(** The payload of a variant starts behind the discriminant. *)
Lemma payload_place_spec d address node cs (Q : Z -> Prop) : Forall2 (case_rel laid_out) (variant_cases node) cs -> cs <> [] ->
  address mod CanonicalSpec.cases_alignment ptr cs = 0 -> 0 <= address ->
  address + align_to (discriminant_size (length cs)) (CanonicalSpec.cases_alignment ptr cs) <= SIZE_MAX ->
  Q (address + align_to (discriminant_size (length cs)) (CanonicalSpec.cases_alignment ptr cs)) ->
  reads d (payload_place graph cm node address (discriminant_size (length cs))) Q.
Proof using.
  intros Hcs Hne Ha H0 Hmax HQ. pose proof (cases_power ptr ptr_range cs) as Hpow. apply power_positive in Hpow.
  pose proof (discriminant_range (length cs)) as [Hd _]. pose proof (align_to_spec (discriminant_size (length cs)) _ Hpow) as [Hal _].
  unfold payload_place, variant_payload_alignment. apply reads_then. eapply reads_pure.
  { unfold guard_, variant_case_count. rewrite (proj2 (Z.eqb_neq _ 0)); [|rewrite (Forall2_length _ _ _ Hcs); destruct cs; [done|simpl; lia]].
    cbn [negb mbind res_bind]. by rewrite (cases_alignment_spec _ _ Hcs 1) by lia. }
  unfold SIZE_MAX in Hmax. rewrite Z.gtb_ltb, (proj2 (Z.ltb_ge _ _)) by lia. cbn [negb need]. apply reads_then, reads_done.
  eapply reads_pure; [|exact HQ]. rewrite Z.max_r by lia. rewrite align_up_spec, align_shift by (done || lia). by rewrite (proj2 (Z.leb_le _ _)) by lia.
Qed.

What you will do. Going through the data above, return each line with the word "pose".

Result of this exercise.
  intros Hcs Hne Ha H0 Hmax HQ. pose proof (cases_power ptr ptr_range cs) as Hpow. apply power_positive in Hpow.
  pose proof (discriminant_range (length cs)) as [Hd _]. pose proof (align_to_spec (discriminant_size (length cs)) _ Hpow) as [Hal _].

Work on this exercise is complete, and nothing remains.